___ Data shown
(* ===== verification/ConnectionReopen.v ===== *)
(** * Repeated and reopened connections (src/packet/connection_id.c)

    What holds of the database after any sequence of calls, connections that are opened
    again included, and what a second call for the same packet does. *)

From S2P Require Import Prelude CLib Picotime Slist Utils Address Packet Filter ConnectionId.

(** The slot of the other direction. *)
Definition partner (j : nat) : nat := if Nat.even j then S j else Nat.pred j.

Lemma partner_partner j : partner (partner j) = j.
Proof.
  unfold partner. destruct (Nat.even j) eqn:E.
  - by rewrite Nat.even_succ, <- Nat.negb_even, E.
  - destruct j; [done|]. cbn [Nat.pred]. rewrite Nat.even_succ, <- Nat.negb_even in E. by apply negb_false_iff in E as ->.
Qed.
Lemma partner_ne j : partner j <> j.
Proof. unfold partner. destruct (Nat.even j) eqn:E; [lia|]. destruct j; [done|cbn; lia]. Qed.
Lemma partner_lt j n : Nat.even n = true -> (j < n)%nat -> (partner j < n)%nat.
Proof.
  intros Hn Hj. unfold partner. destruct (Nat.even j) eqn:E; [|lia].
  destruct (decide (S j = n)) as [<-|]; [|lia]. by rewrite Nat.even_succ, <- Nat.negb_even, E in Hn.
Qed.
Lemma partner_add j n : Nat.even n = true -> partner (n + j) = (n + partner j)%nat.
Proof.
  intros Hn. unfold partner. rewrite Nat.even_add, Hn. destruct (Nat.even j) eqn:E; cbn [Bool.eqb]; [lia|].
  destruct j; [done|cbn; lia].
Qed.

(** ** The invariant of a bucket *)

(** Slot [j] holds the direction [e]: its key, its state and its sibling, which is where the
    slot of the other direction was when the two were linked. *)
Definition slot_holds (h : list entry) (b : bucket) (j : nat) (e : entry) : Prop :=
  exists k s q, key b !! j = Some k /\ h !! k = Some e /\ value b !! j = Some (Some s) /\ s_entry s = k /\
    sibling s = Some q /\ p_off q = delta b * Z.of_nat (partner j).
(** The reader moves behind the packet. *)
Lemma advance_ok st p u :
  stream_inv st -> packet_ok p -> unread st = packet_image p ++ u ->
  let st' := bump_read (st <| readPos := u32 (readPos st + (sizeof_cap_header + caplen p)) |>) in
  stream_inv st' /\ unread st' = u.
Proof.
  intros Hinv Hp Hu. pose proof (blen_unread st Hinv) as Hl. rewrite Hu, blen_app, blen_packet in Hl by done.
  pose proof (blen_nonneg u). pose proof Hinv as []. destruct (ok_caplen _ Hp) as [_ Hc]. unfold sizeof_cap_header in *.
  rewrite u32_id by (ints; lia). cbn zeta. split.
  - constructor; cbn; try done; try lia. ints; lia.
  - destruct (buffer_split st Hinv) as (a & z & Hb & Ha & Hz).
    apply (unread_intro _ (a ++ packet_image p) u z); cbn; [by rewrite Hb, Hu, <- !(assoc_L (++)) | |];
      rewrite ?blen_app, ?blen_packet by done; unfold sizeof_cap_header; lia.
Qed.

(** What a call of the reader leaves behind. *)
Definition read_post (size : Z) (tail : bytes) (f' : option filter) (r : option (cap_header * list cap_header))
    (out : res (read_result S)) : Prop :=
  exists st' s', stream_inv st' /\ source_ok s' /\ buffer_size st' = size /\
    match r with
    | Some (p, ps) => exists rest, out = Ok (st', s', f', (0, Some (in_memory p rest))) /\
                        unread st' ++ remaining s' = contents ps tail
    | None => out = Ok (st', s', f', (-1, None))
    end.

Lemma unread_complete st s p ps tail :
  unread st ++ remaining s = contents (p :: ps) tail -> packet_ok p ->
  sizeof_cap_header + caplen p <= blen (unread st) ->
  exists u, unread st = packet_image p ++ u /\ u ++ remaining s = contents ps tail.
Proof.
  intros E Hp Hl. rewrite contents_cons in E. rewrite <- blen_packet in Hl by done.
  apply app_eq_inv in E as [(u & E1 & E2)|(u & E1 & E2)]; [by exists u|].
  rewrite E1, blen_app in Hl. assert (u = []) as ->.
  { destruct u; [done|]. rewrite blen_cons in Hl. pose proof (blen_nonneg u). lia. }
  exists []. rewrite app_nil_r in E1. rewrite app_nil_r. by rewrite E1, E2.
Qed.

Lemma same_config_size st st' : same_config st st' -> buffer_size st' = buffer_size st.
Proof. by intros ->. Qed.

Lemma remaining_le st s st' s' d : unread st' = unread st ++ d ->
  unread st' ++ remaining s' = unread st ++ remaining s -> blen (remaining s') <= blen (remaining s).
Proof.
  intros -> E%(f_equal blen). rewrite !blen_app in E. pose proof (blen_nonneg d). lia.
Qed.

(** Calling the source when the packet at the front is not complete. *)
Lemma refill st s ps tail timeout :
  stream_inv st -> source_ok s -> unread st ++ remaining s = contents ps tail -> Forall (fits (buffer_size st)) ps ->
  (forall c, rd32 (unread st) 32 = Ok c -> blen (unread st) < sizeof_cap_header + c) ->
  (forall p, head ps = Some p -> blen (unread st) < sizeof_cap_header + caplen p) ->
  exists st' s' ret, fill_buffer st s timeout = Ok (st', s', ret) /\ stream_inv st' /\ source_ok s' /\
    buffer_size st' = buffer_size st /\ unread st' ++ remaining s' = contents ps tail /\
    ((ret = 0 /\ blen (remaining s') < blen (remaining s)) \/ (ret = -1 /\ ps = [])).
Proof.
  intros Hinv Hsrc E Hfit Hc Hp. destruct (fill_buffer_ok st s timeout Hinv Hsrc) as (st' & s' & ret & -> & Hinv' & Hsrc' & Hcfg & _ & E' & Hout).
  apply same_config_size in Hcfg. exists st', s', ret. split_and!; [done.. | by rewrite E' |].
  destruct Hout as [st' s' Hlt | (c & Hrd & Hlt) | st' s' Hu Hend]; [by left | |].
  - specialize (Hc c Hrd). lia.
  - right. split; [done|]. destruct ps as [|p ps]; [done|]. exfalso. specialize (Hp p eq_refl).
    inversion_clear Hfit as [|? ? [Hok Hs] _]. rewrite <- Hu in Hp. destruct Hend as [Hr|Hr]; [|lia].
    rewrite <- E', Hr, app_nil_r, contents_cons in E. rewrite E, blen_app, blen_packet in Hp by done.
    pose proof (blen_nonneg (contents ps tail)). lia.
Qed.
(* ===== verification/StreamFile.v ===== *)
(** * Capture files (src/stream_file.c, caputils/file.h; writing: src/stream.c)

    Files of the current format and of the two legacy formats are opened, new
    files are created, packets are written and read back. *)

From Stdlib Require Import String.
From S2P Require Import Prelude CLib Picotime Utils Address Packet Filter Stream.
Local Abbreviation length := List.length.

(** ** The C library's files

    A seekable file: its bytes, the position, and the error code of a device
    that fails. *)
Record FILE := { content : bytes; pos : Z; ferror : option Z }.
#[export] Instance FILE_rebuild : Rebuild FILE := fun f =>
  {| content := content f; pos := pos f; ferror := ferror f |}.

Definition fread (f : FILE) (n : Z) : FILE * bytes :=
  let data := take (Z.to_nat n) (drop (Z.to_nat (pos f)) (content f)) in
  (f <| pos := pos f + blen data |>, data).
Definition fseek_set (f : FILE) (offset : Z) : FILE := f <| pos := offset |>.
Definition fseek_cur (f : FILE) (offset : Z) : FILE := f <| pos := pos f + offset |>.
(** All of the data is written, or nothing when the device fails. *)
Definition fwrite (f : FILE) (data : bytes) : FILE * bool :=
  match ferror f with
  | Some _ => (f, false)
  | None =>
      let p := Z.to_nat (pos f) in
      (f <| content := take p (content f) ++ data ++ drop (p + length data) (content f) |> <| pos := pos f + blen data |>, true)
  end.

(** ** Headers *)
Definition CAPUTILS_FILE_MAGIC : Z := 0x8f1ae247c53d9b6e.
Definition sizeof_file_header : Z := 216.
Definition sizeof_file_header_05 : Z := 212.
Definition sizeof_file_header_06 : Z := 208.
(* ===== verification/Log.v ===== *)
(** * Log messages (src/log.c)

    A message is written in three pieces, the time, the tag and the text, under a mutex.
    Threads that write messages are a step relation over the shared stream and the mutex;
    the theorem is that the lines come out whole. *)

From stdpp Require Import relations.
From S2P Require Import Prelude CLib Utils Packet Text.

(** ** The pieces *)
Record tm := { tm_year : Z; tm_mon : Z; tm_mday : Z; tm_hour : Z; tm_min : Z; tm_sec : Z }.

(** [strftime] with the format of [write_time]. *)
Definition two (n : Z) : bytes := padl 48 2 (dec n).
Definition log_date (t : tm) : bytes :=
  dec (tm_year t + 1900) ++ B "-" ++ two (tm_mon t + 1) ++ B "-" ++ two (tm_mday t) ++ B " " ++ two (tm_hour t) ++ B "." ++ two (tm_min t) ++ B "." ++ two (tm_sec t).

Section Log.
Variable localtime : Z -> option tm.     (** of the C library; it may give a null pointer *)

(** The array has 20 bytes; when the date does not fit its contents are undefined. *)
Definition write_time (now : Z) : res bytes :=
  match localtime now with
  | None => Fault
  | Some t => if blen (log_date t) <? 20 then Ok (B "[" ++ log_date t ++ B "] ") else Fault
  end.

(** A tag and the text that [vfprintf] makes of the format and the arguments. *)
Record message := { m_tag : bytes; m_text : bytes }.

(** What one call writes, and its result. *)
Definition vlogmsg (now : Z) (m : message) : res (bytes * Z) :=
  t ← write_time now;
  Ok (t ++ write_tag (m_tag m) ++ m_text m, blen (m_text m)).
Definition logmsg (now : Z) (m : message) : res (bytes * Z) := vlogmsg now m.
(* ===== verification/Marc.v ===== *)
(** * The control protocol (src/marc.c, src/marc_dstat.c, caputils/marc.h)

    A measurement point (client) and a MArCd (server) exchange datagrams.  A
    message is the byte image of [MPMessage], a union of 1420 bytes; its fields
    are loads and stores at the offsets of the C structs.  The system calls
    (sockets, [select], interface queries) are not part of the program: what they
    return is an argument, and what is sent is a result. *)

From S2P Require Import Prelude CLib.

(** ** Layout of the messages *)
Definition sizeof_MPMessage : Z := 1420.
Definition sizeof_MPinitialization : Z := 256.
Definition sizeof_CIinitialization : Z := 8.
Definition sizeof_MPauth : Z := 24.
Definition sizeof_MPFilterID : Z := 24.
Definition sizeof_MPFilter : Z := 236.
Definition sizeof_MPstatusExtended : Z := 40.
Definition sizeof_CIstats : Z := 24.
Definition sizeof_MPDStat : Z := 24.
Definition sizeof_MPDStatHdr : Z := 4.
Definition off_CIstats : Z := 32.
Definition off_payload : Z := 20.

(** *** [enum MPEvent] *)
Definition MP_LEGACY_INIT_EVENT : Z := 1.
Definition MP_LEGACY_AUTH_EVENT : Z := 1.
Definition MP_LEGACY_STATUS_EVENT : Z := 2.
Definition MP_LEGACY_FILTER_RELOAD_EVENT : Z := 2.
Definition MP_LEGACY_FILTER_ADD_EVENT : Z := 3.
Definition MP_LEGACY_FILTER_DEL_EVENT : Z := 5.
Definition MP_STATUS_EVENT : Z := 64.
Definition MP_FILTER_REQUEST_EVENT : Z := 66.
Definition MP_FILTER_EVENT : Z := 67.
Definition MP_FILTER_RELOAD_EVENT : Z := 68.
Definition MP_FILTER_DEL_EVENT : Z := 69.
Definition MP_FILTER_INVALID_ID : Z := 72.
Definition MP_STATUS3_EVENT : Z := 100.
Definition MP_DSTAT_EVENT : Z := 101.
Definition MP_CONTROL_INIT_EVENT : Z := 1.
Definition MP_CONTROL_AUTHORIZE_EVENT : Z := 128.
Definition MP_CONTROL_TERMINATE_EVENT : Z := 130.
Definition MP_CONTROL_PING_EVENT : Z := 133.
Definition MP_CONTROL_DISTRESS : Z := 256.
Definition MP_CONTROL_STOP_EVENT : Z := 257.
Definition MP_CONTROL_START_EVENT : Z := 258.

(** ** The identifier of a measurement point: 16 characters, not necessarily
    terminated *)
Definition mampid_set (src : option bytes) : bytes :=
  match src with
  | Some s => strncpy s 16
  | None => replicate 16 0
  end.

(** [sprintf(buf, "%.16s", src)] reads at most 16 characters. *)
Definition mampid_get (src : bytes) : res bytes :=
  c ← rd8 src 0;
  if negb (c =? 0) then Ok (cstr (take 16 src)) else Ok (B "(nil)").

(** ** Dynamic status reports: a chain of headers, each with its length *)
Module Dstat.
Definition MP_DSTAT_TRAILER : Z := 0.

Definition mp_dstat_next (m : bytes) (cur : Z) : res (option Z) :=
  t ← be16 m cur;
  if t =? MP_DSTAT_TRAILER then Ok None
  else l ← be16 m (cur + 2); Ok (Some (cur + l)).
______
When you reach the line holding "A measurement point (client)" in the records above, begin reproducing exactly, stop after the line holding "Definition MP_DSTAT_EVENT : Z := 101.", and output nothing else.

== Answer box ==
    A measurement point (client) and a MArCd (server) exchange datagrams.  A
    message is the byte image of [MPMessage], a union of 1420 bytes; its fields
    are loads and stores at the offsets of the C structs.  The system calls
    (sockets, [select], interface queries) are not part of the program: what they
    return is an argument, and what is sent is a result. *)

From S2P Require Import Prelude CLib.

(** ** Layout of the messages *)
Definition sizeof_MPMessage : Z := 1420.
Definition sizeof_MPinitialization : Z := 256.
Definition sizeof_CIinitialization : Z := 8.
Definition sizeof_MPauth : Z := 24.
Definition sizeof_MPFilterID : Z := 24.
Definition sizeof_MPFilter : Z := 236.
Definition sizeof_MPstatusExtended : Z := 40.
Definition sizeof_CIstats : Z := 24.
Definition sizeof_MPDStat : Z := 24.
Definition sizeof_MPDStatHdr : Z := 4.
Definition off_CIstats : Z := 32.
Definition off_payload : Z := 20.

(** *** [enum MPEvent] *)
Definition MP_LEGACY_INIT_EVENT : Z := 1.
Definition MP_LEGACY_AUTH_EVENT : Z := 1.
Definition MP_LEGACY_STATUS_EVENT : Z := 2.
Definition MP_LEGACY_FILTER_RELOAD_EVENT : Z := 2.
Definition MP_LEGACY_FILTER_ADD_EVENT : Z := 3.
Definition MP_LEGACY_FILTER_DEL_EVENT : Z := 5.
Definition MP_STATUS_EVENT : Z := 64.
Definition MP_FILTER_REQUEST_EVENT : Z := 66.
Definition MP_FILTER_EVENT : Z := 67.
Definition MP_FILTER_RELOAD_EVENT : Z := 68.
Definition MP_FILTER_DEL_EVENT : Z := 69.
Definition MP_FILTER_INVALID_ID : Z := 72.
Definition MP_STATUS3_EVENT : Z := 100.
Definition MP_DSTAT_EVENT : Z := 101.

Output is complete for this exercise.